Keith McCafferty | Dead Man’s Fancy

Books & Writers

deadmansfancy-cmyk.jpgWolves, murder and the disappearance of a gorgeous red-haired guide, Nanika Martinelli, nicknamed the “Fly-fishing Venus,” fuel Keith McCafferty’s third Sean Stranahan novel.

The fishing guide, artist and occasional detective is interrupted from his pursuit of steelhead on the Salmon River by a phone call from Hyalite County Sheriff Martha Ettinger. She’s discovered a dead wrangler on Papoose Mountain, impaled on the antler tine of a trophy elk while trying to track down the missing Venus.

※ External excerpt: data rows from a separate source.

(** What [New] comes to once the block has passed the machines check and
    the selector has been read. *)
Lemma New_dispatch env ctx e tmp machines version :
  e !! Namespace = Some (VMap tmp) ->
  parseMachines tmp = (machines, None) ->
  parseVersion tmp = Returned (version, None) ->
  New env ctx e
  = (do options <~ parseOptions env tmp in
     Returned (if decide (version = "v3")
               then NewClientV3 env ctx machines options
               else NewClient env ctx machines options)).
Proof.
  intros He Hm Hv. unfold New. rewrite He, Hm, Hv. cbn.
  by destruct (decide (version = "v3")).
Qed.

(** [parseMachines] fails with [ErrNoMachines] only, and succeeds with a
    list that is not empty. *)
Lemma parseMachines_cases tmp machines merr :
  parseMachines tmp = (machines, merr) ->
  (merr = Some ErrNoMachines /\ machines = [])
  \/ (merr = None /\ machines <> []).
Proof.
  unfold parseMachines.
  destruct (tmp !! "machines") as [[| | | |ms|]|];
    try (intros [= <- <-]; by left).
  cbn. destruct (decide _) as [Hlen|Hlen]; intros [= <- <-].
  - left. split; [reflexivity|]. by apply length_zero_iff_nil.
  - right. split; [reflexivity|]. intros Hnil. by rewrite Hnil in Hlen.
Qed.

Lemma parseVersion_no_error tmp version verr :
  parseVersion tmp = Returned (version, verr) -> verr = None.
Proof.
  unfold parseVersion. destruct (tmp !! "client_version") as [[]|]; cbn;
    try discriminate; by intros [= _ <-].
Qed.

(** The stages of [New], one after the other. *)
Lemma New_stages env ctx e r :
  New env ctx e = Returned r ->
  r = (None, Some ErrNoConfig)
  \/ r = (None, Some ErrBadConfig)
  \/ r = (None, Some ErrNoMachines)
  \/ exists tmp machines version options,
      e !! Namespace = Some (VMap tmp)
      /\ parseMachines tmp = (machines, None)
      /\ machines <> []
      /\ parseVersion tmp = Returned (version, None)
      /\ parseOptions env tmp = Returned options
      /\ r = (if decide (version = "v3")
              then NewClientV3 env ctx machines options
              else NewClient env ctx machines options).
Proof.
  unfold New.
  destruct (e !! Namespace) as [v|] eqn:He; [|intros [= <-]; by left].
  destruct v as [| | | | |tmp]; try (intros [= <-]; right; by left).
  destruct (parseMachines tmp) as [machines merr] eqn:Hm.
  destruct (parseMachines_cases tmp machines merr Hm) as [[-> ->]|[-> Hne]].
  - intros [= <-]. right. right. by left.
  - destruct (parseVersion tmp) as [[version verr]|] eqn:Hv; cbn; [|discriminate].
    pose proof (parseVersion_no_error tmp version verr Hv) as ->.
    intros Hr. right. right. right.
    destruct (parseOptions env tmp) as [options|] eqn:Ho.
    + exists tmp, machines, version, options.
      repeat (split; [first [reflexivity | assumption]|]).
      destruct (decide (version = "v3")); cbn in Hr; by injection Hr as <-.
    + destruct (decide (version = "v3")); cbn in Hr; discriminate.
Qed.

(** X6. Without a block under the package's name the factory returns a
    nil client and [ErrNoConfig]; with a value there that is not a map, a
    nil client and [ErrBadConfig]. Either way nothing else of the
    configuration is looked at and the environment is not called. *)
Theorem New_without_a_block :
  forall (env : Env) (ctx : Context) (e : gmap string value),
    (e !! Namespace = None -> New env ctx e = Returned (None, Some ErrNoConfig))
    /\ (forall v,
           e !! Namespace = Some v ->
           (forall tmp, v <> VMap tmp) ->
           New env ctx e = Returned (None, Some ErrBadConfig)).
Proof.
  intros env ctx e. split.
  - intros He. unfold New. by rewrite He.
  - intros v He Hshape. unfold New. rewrite He.
    destruct v; try reflexivity. by destruct (Hshape m).
Qed.

Lemma New_without_a_block_witness :
  New sample_env Background ∅ = Returned (None, Some ErrNoConfig)
  /\ New sample_env Background {[ Namespace := VSlice [VString "http://10.0.0.9:2379"] ]}
     = Returned (None, Some ErrBadConfig).
Proof.
  split.
  - apply (proj1 (New_without_a_block sample_env Background ∅)). reflexivity.
  - apply (proj2 (New_without_a_block sample_env Background
                    {[ Namespace := VSlice [VString "http://10.0.0.9:2379"] ]})
             (VSlice [VString "http://10.0.0.9:2379"])).
    + reflexivity.
    + discriminate.
Defined.
(** * InsiderWire: the filing-to-signal pipeline

    A shallow embedding of the TypeScript sources of the pipeline:

    - [Types]      domain/sec/types.ts (transaction codes, executive titles)
    - [Scoring]    domain/scoring/calculator.ts and rules.ts, over idealised
                   numbers
    - [Binary64]   domain/scoring/calculator.ts, over doubles
    - [Store]      sql/schema/insiders.ts and
                   sql/queries/insiders/queries.ts, mutations.ts
    - [Digest]     domain/slack/formatters.ts (formatDailyDigest)
    - [Pipeline]   Form4Processor and DailyDigestAggregator, with
                   domain/slack/client.ts (postMessage)
    - [RegExp], [Pattern], [NumberQ], [Parser]  domain/sec/parser.ts

    Conventions.  A JavaScript string is a [string] of code units below 256,
    and case conversion is the ASCII one: strings with code units from 256
    on, some of which [toUpperCase] maps to ASCII letters (U+017F to S,
    U+0131 to I), are outside the model.

    Numbers come in two models.  In [Binary64] a number is the IEEE 754
    double it is and the scorer is computed as the code computes it; what
    is proved of scores is proved there.  In [JsNumber] a number is an
    exact real (or, in the parser, a rational) extended with the three
    IEEE special values, so rounding of intermediate results and signed
    zeros are not represented; the store, the processor and the parser,
    of which only comparisons with thresholds, tests for NaN and the
    control flow are studied, are built on it. *)

From Stdlib Require Import String Ascii List Bool Arith ZArith QArith Lia.
From Stdlib Require Import Permutation Qabs.
From Stdlib Require Import Reals Lra.
From Stdlib Require Floats.
Import ListNotations.

Set Implicit Arguments.

(* ================================================================== *)
(** * JavaScript string primitives *)
(* ================================================================== *)

Module JsString.

Local Open Scope string_scope.

Definition is_lower (c : ascii) : bool :=
  (97 <=? nat_of_ascii c)%nat && (nat_of_ascii c <=? 122)%nat.

Definition is_upper (c : ascii) : bool :=
  (65 <=? nat_of_ascii c)%nat && (nat_of_ascii c <=? 90)%nat.

Definition upper_char (c : ascii) : ascii :=
  if is_lower c then ascii_of_nat (nat_of_ascii c - 32) else c.

Definition lower_char (c : ascii) : ascii :=
  if is_upper c then ascii_of_nat (nat_of_ascii c + 32) else c.

(** [String.prototype.toUpperCase] / [toLowerCase]. *)
Fixpoint toUpperCase (s : string) : string :=
  match s with
  | EmptyString => EmptyString
  | String c s' => String (upper_char c) (toUpperCase s')
  end.

Fixpoint toLowerCase (s : string) : string :=
  match s with
  | EmptyString => EmptyString
  | String c s' => String (lower_char c) (toLowerCase s')
  end.

(** [s.startsWith(p)]. *)
Fixpoint startsWith (s p : string) : bool :=
  match p, s with
  | EmptyString, _ => true
  | String _ _, EmptyString => false
  | String a p', String b s' => Ascii.eqb a b && startsWith s' p'
  end.

(** [s.includes(sub)]: some position of [s] starts an occurrence of [sub]. *)
Fixpoint includes (s sub : string) : bool :=
  startsWith s sub ||
  match s with
  | EmptyString => false
  | String _ s' => includes s' sub
  end.

(** The declarative reading of containment. *)
Definition occurs_in (sub s : string) : Prop :=
  exists pre post, s = pre ++ sub ++ post.

(** JavaScript truthiness of a [string | undefined | null] value. *)
Definition truthy (o : option string) : bool :=
  match o with
  | Some (String _ _) => true
  | _ => false
  end.

End JsString.

(* ================================================================== *)
(** * sec/types.ts: executive titles *)
(* ================================================================== *)

Module Types.

Import JsString.
Local Open Scope string_scope.

Definition TRANSACTION_CODE_BUY : string := "P".
Definition TRANSACTION_CODE_SELL : string := "S".

Definition EXECUTIVE_TITLES : list string :=
  [ "CEO"; "Chief Executive Officer"; "CFO"; "Chief Financial Officer";
    "Chairman"; "Chairwoman"; "Chair"; "President"; "COO";
    "Chief Operating Officer" ].

(** [isExecutiveRole(title)]: [!title] covers both [undefined] and the empty
    string; otherwise some listed title, upper-cased, occurs in the
    upper-cased title. *)
Definition isExecutiveRole (title : option string) : bool :=
  match title with
  | None => false
  | Some t =>
      if negb (truthy (Some t)) then false
      else
        let normalizedTitle := toUpperCase t in
        existsb (fun execTitle => includes normalizedTitle (toUpperCase execTitle))
                EXECUTIVE_TITLES
  end.

End Types.

(* ================================================================== *)
(** * JavaScript numbers, idealised *)
(* ================================================================== *)

(** A number is a real or one of [Infinity], [-Infinity], [NaN].  The
    arithmetic below follows IEEE 754 on the special values and is exact on
    the finite ones, where the code rounds to the nearest double; see
    [Binary64] for the doubles themselves. *)
Module JsNumber.

Local Open Scope R_scope.

Inductive number : Type :=
  | Fin (r : R)
  | PosInf
  | NegInf
  | NaN.

Definition sign_times (r : R) (pos : number) (neg : number) : number :=
  if Req_dec_T r 0 then NaN
  else if Rlt_dec 0 r then pos else neg.

Definition add (x y : number) : number :=
  match x, y with
  | NaN, _ | _, NaN => NaN
  | Fin a, Fin b => Fin (a + b)
  | PosInf, NegInf | NegInf, PosInf => NaN
  | PosInf, _ | _, PosInf => PosInf
  | NegInf, _ | _, NegInf => NegInf
  end.

Definition sub (x y : number) : number :=
  match x, y with
  | NaN, _ | _, NaN => NaN
  | Fin a, Fin b => Fin (a - b)
  | PosInf, PosInf | NegInf, NegInf => NaN
  | PosInf, _ | _, NegInf => PosInf
  | NegInf, _ | _, PosInf => NegInf
  end.

Definition mul (x y : number) : number :=
  match x, y with
  | NaN, _ | _, NaN => NaN
  | Fin a, Fin b => Fin (a * b)
  | Fin a, PosInf | PosInf, Fin a => sign_times a PosInf NegInf
  | Fin a, NegInf | NegInf, Fin a => sign_times a NegInf PosInf
  | PosInf, PosInf | NegInf, NegInf => PosInf
  | PosInf, NegInf | NegInf, PosInf => NaN
  end.

(** Division; a zero divisor is taken as [+0]. *)
Definition div (x y : number) : number :=
  match x, y with
  | NaN, _ | _, NaN => NaN
  | Fin a, Fin b =>
      if Req_dec_T b 0 then sign_times a PosInf NegInf else Fin (a / b)
  | Fin _, _ => Fin 0
  | PosInf, Fin b => if Rlt_dec b 0 then NegInf else PosInf
  | NegInf, Fin b => if Rlt_dec b 0 then PosInf else NegInf
  | _, _ => NaN
  end.

(** [x >= y] *)
Definition ge (x y : number) : bool :=
  match x, y with
  | NaN, _ | _, NaN => false
  | Fin a, Fin b => if Rle_dec b a then true else false
  | PosInf, _ => true
  | _, NegInf => true
  | _, _ => false
  end.

(** [x === 0] *)
Definition is_zero (x : number) : bool :=
  match x with
  | Fin r => if Req_dec_T r 0 then true else false
  | _ => false
  end.

Definition Math_abs (x : number) : number :=
  match x with
  | Fin r => Fin (Rabs r)
  | PosInf | NegInf => PosInf
  | NaN => NaN
  end.

Definition Math_max (x y : number) : number :=
  match x, y with
  | NaN, _ | _, NaN => NaN
  | PosInf, _ | _, PosInf => PosInf
  | NegInf, z | z, NegInf => z
  | Fin a, Fin b => Fin (Rmax a b)
  end.

Definition log10 (r : R) : R := ln r / ln 10.

(** [Math.log10]: [-Infinity] at zero, [NaN] below it. *)
Definition Math_log10 (x : number) : number :=
  match x with
  | NaN | NegInf => NaN
  | PosInf => PosInf
  | Fin r =>
      if Req_dec_T r 0 then NegInf
      else if Rlt_dec r 0 then NaN
      else Fin (log10 r)
  end.

(** The integer [n] for which [n / 100 - r] is closest to zero, the larger
    one on a tie, for [r >= 0]. *)
Definition nearest_hundredth (r : R) : Z := Int_part (r * 100 + / 2).

(** [Number(x.toFixed(2))].  [toFixed] prints the sign and then the digits
    of the magnitude; magnitudes from [1e21] on are printed in full by
    [ToString], as are the special values, and read back unchanged. *)
Definition round2 (r : R) : R :=
  if Rle_dec 1e21 (Rabs r) then r
  else if Rlt_dec r 0 then - (IZR (nearest_hundredth (- r)) / 100)
  else IZR (nearest_hundredth r) / 100.

Definition toFixed2 (x : number) : number :=
  match x with
  | Fin r => Fin (round2 r)
  | other => other
  end.

(** [x || 0] on an optional number: [undefined], [0] and [NaN] are falsy. *)
Definition or_zero (x : option number) : number :=
  match x with
  | None => Fin 0
  | Some NaN => Fin 0
  | Some (Fin r) => if Req_dec_T r 0 then Fin 0 else Fin r
  | Some v => v
  end.

End JsNumber.
(** X14.  [fromConfig] reads the provider configuration before it looks at
    its options: a configuration that cannot be read fails with its own
    error.  With a readable configuration and neither a task runner nor a
    scheduler it throws [Either schedule or scheduler must be provided.],
    even when no provider is configured.  With a scheduler only, a first
    provider without a [schedule] block makes it throw the error that names
    that provider, before any client is built. *)
Theorem fromConfig_error_order {C : Type} `{ConfigLists C}
    {Schedule TaskRunner Scheduler : Type}
    (readSchedule : C -> Result Schedule)
    (makeApiClient : KubeConfigSource -> CustomObjectsApi)
    (createRunner : Scheduler -> option Schedule -> TaskRunner)
    (rootConfig : C) (options : ProviderOptions TaskRunner Scheduler) :
  let created :=
    BasicFactory.fromConfig readSchedule makeApiClient createRunner rootConfig options in
  (forall e,
     readProviderConfigs readSchedule rootConfig = Throw e ->
     created = mkTask [] (Throw e))
  /\ (forall providerConfigs,
        readProviderConfigs readSchedule rootConfig = Ok providerConfigs ->
        po_schedule options = None ->
        po_scheduler options = None ->
        created = mkTask [] (Throw (Error "Either schedule or scheduler must be provided.")))
  /\ (forall providerConfig others,
        readProviderConfigs readSchedule rootConfig = Ok (providerConfig :: others) ->
        po_schedule options = None ->
        is_Some (po_scheduler options) ->
        cfg_schedule providerConfig = None ->
        created =
          mkTask []
            (Throw (Error ("No schedule provided neither via code nor config for "
                           ++ "CAPIClusterProvider:" ++ cfg_id providerConfig ++ ".")))).
Proof.
  intros created. subst created. unfold BasicFactory.fromConfig.
  rewrite liftResult_bind. split; [|split].
  - by intros e ->.
  - by intros providerConfigs -> -> ->.
  - intros providerConfig others -> Hnone [scheduler ->] Hsched.
    rewrite Hnone. apply mapT_first_throw_eq.
    unfold BasicFactory.newProvider. by rewrite Hnone, Hsched.
Qed.
(** * Dependency-graph analyzer of codebase-health: model and verification

    A shallow embedding of [scripts/lib/ignore.py], [scripts/lib/imports.py]
    and [scripts/circular-deps.py].

    Conventions of the embedding.
    - A Python [str] is a [string]; a character is one of the code points
      0..255 (Rocq's [ascii]).  Comparison of strings is by code point.
    - A Python [set] of strings is a [gset string].  Wherever the code iterates
      over a set, the model asks the [SetOrder] in force for the order: CPython
      fixes none (string hashing is randomised per process).
    - A Python [dict] whose iteration order is observable is an association
      list in insertion order ([dict]); a dict that is only looked up is a
      [gmap].
    - Exceptions are explicit: fallible code returns a [result].
    - What the interpreter and the operating system decide (the directory tree,
      file contents, [ast.parse], the [re] engine, [fnmatch]) is a field of the
      [Runtime] in force. *)

From Stdlib Require Import Ascii QArith Qcanon Qround.
From stdpp Require Import gmap strings list sorting numbers.

Close Scope Qc_scope.
Close Scope Q_scope.

#[local] Set Warnings "-clear-no-such-hyp".

Set Default Proof Using "Type".

(* ===================================================================== *)
(** * Exceptions *)
(* ===================================================================== *)

(** The classes of [Exception] the code can meet. [FuelExhausted] is no Python
    exception: it marks the bound the model puts on a [while] loop, and is
    shown never to be reached. *)
Inductive exn_class :=
  | SyntaxError | ValueError | OSError | KeyError | IndexError
  | RecursionError | OtherException | FuelExhausted.

Record exn := Exn { exn_cls : exn_class; exn_msg : string }.

Inductive result (A : Type) :=
  | Ok (a : A)
  | Raise (e : exn).
Arguments Ok {A} a.
Arguments Raise {A} e.

#[global] Instance result_bind : MBind result := λ A B k m,
  match m with
  | Ok a => k a
  | Raise e => Raise e
  end.
#[global] Instance result_ret : MRet result := λ A a, Ok a.

#[global] Instance exn_class_eq_dec : EqDecision exn_class.
Proof. solve_decision. Defined.
(** [SEQUENCE { INTEGER 1, INTEGER 2, NULL }] passes the check. *)
Lemma CheckSignature_accepts_extra_in_sequence_witness :
  CheckSignature
    (withSignature sctGood
       [x04; x03; x00; x0a;
        x30; x08; x02; x01; x01; x02; x01; x02; x05; x00])
  = Returns None.
Proof.
  apply (CheckSignature_accepts_extra_in_sequence
           (withSignature sctGood
              [x04; x03; x00; x0a;
               x30; x08; x02; x01; x01; x02; x01; x02; x05; x00])
           x00 x0a [x01] [x02] [x05; x00]).
  - reflexivity.
  - reflexivity.
  - vm_compute. reflexivity.
  - reflexivity.
Defined.

Lemma UnmarshalJSON_round_trip_witness :
  UnmarshalJSON (fun _ => Some rawGood) (withSignature sctGood [xff]) bodyGood
  = ({| SCTVersion := 0; LogID := [x01; x02; x03];
        Timestamp := 1234567890123; Extensions := [];
        Signature := x04 :: x03 :: x00 :: x08 :: Asn1.der_1_2 |}, None).
Proof.
  apply (UnmarshalJSON_round_trip (fun _ => Some rawGood)
           (withSignature sctGood [xff]) bodyGood 0 1234567890123
           [x01; x02; x03] (x04 :: x03 :: x00 :: x08 :: Asn1.der_1_2) []).
  vm_compute. reflexivity.
Defined.

Lemma UnmarshalJSON_error_frame_witness :
  SCTVersion (withSignature sctGood [x04; x03; x00]) = SCTVersion sctGood
  /\ Timestamp (withSignature sctGood [x04; x03; x00]) = Timestamp sctGood
  /\ (FailedToDecodeSignature = FailedToUnmarshalReceipt ->
      withSignature sctGood [x04; x03; x00] = sctGood)
  /\ (FailedToDecodeSignature = FailedToDecodeLogID ->
      Signature (withSignature sctGood [x04; x03; x00]) = Signature sctGood
      /\ Extensions (withSignature sctGood [x04; x03; x00])
         = Extensions sctGood)
  /\ (FailedToDecodeSignature = FailedToDecodeSignature ->
      Extensions (withSignature sctGood [x04; x03; x00])
      = Extensions sctGood).
Proof.
  apply (UnmarshalJSON_error_frame benchRawOf sctGood
           (withSignature sctGood [x04; x03; x00]) bodyBadSignature
           FailedToDecodeSignature).
  vm_compute. reflexivity.
Defined.

Lemma NewPublisherAuthorityImpl_submits_given_issuer_witness :
  exists ct : CTConfig,
    CT (benchPub [logA] 1) = Some ct
    /\ Some (benchCT [logA] 1) = Some ct
    /\ Logs ct = [logA]
    /\ SubmissionRetries ct = 1
    /\ benchParseDuration "10s" = Some (SubmissionBackoff ct)
    /\ IssuerDER ct = [x30; x03; x02; x01; x07]
    /\ Chain (submissionOf ct benchCert)
       = [Base64.EncodeToString (Raw benchCert);
          Base64.EncodeToString [x30; x03; x02; x01; x07]]
    /\ Base64.DecodeString (Base64.EncodeToString [x30; x03; x02; x01; x07])
       = ([x30; x03; x02; x01; x07], None).
Proof.
  apply (NewPublisherAuthorityImpl_submits_given_issuer benchParseDuration
           {| Logs := [logA]; SubmissionRetries := 1;
              SubmissionBackoffString := "10s"; SubmissionBackoff := 0;
              IssuerDER := [] |}
           [x30; x03; x02; x01; x07] (Some (benchCT [logA] 1))
           (benchPub [logA] 1) benchCert).
  reflexivity.
Defined.

End Publisher.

Ettinger has her hands full back in the Madison Valley after wolves are implicated in the young woman’s disappearance, and orders Stranahan to Libby, where he unearths a tragic history. Nanika’s mother drowned years ago when the family’s snowmobile fell through the ice on a Canadian lake, and her father, a government trapper who suffered from asbestos poisoning, had recently “French-kissed his revolver.”

In addition to her fly-fishing guiles, Nanika was involved in a radical animal rights group, the Clan of the Three-Clawed Wolf, and was the favored mistress of its charismatic, red-eyed leader.

Wolf lovers and wolf haters collide, as McCafferty plumbs some of Montana’s hot-button issues in this gripping read. And, like any good painting that emerges from a sketch, the characters in McCafferty’s novels are fleshed out as the series goes on. Sparks continue to flare between unflappable, attractive Sheriff Ettinger and Stranahan; and a soft heart beats within the hairy chest of the burly, hapless angler Sam Meslik (who has Mickey Mouse wielding a fly-rod tattooed on his massive bicep).

“McCafferty knows his country and his characters, who have a comfortable, lived-in feel and yet shine as individuals,” writes Kirkus Reviews. “… McCafferty’s understated prose deserves to be savored.”

In addition to two previous novels, the Bozeman author is survival and outdoor skills editor of Field & Stream, and has written for Fly Fisherman, Mother Earth News and the Chicago Tribune. He shares teaching duties with Danielle Girard at the Get Published Conference for Writes, May 17 at the Best Western GranTree Inn in Bozeman (getpublishedconference.com).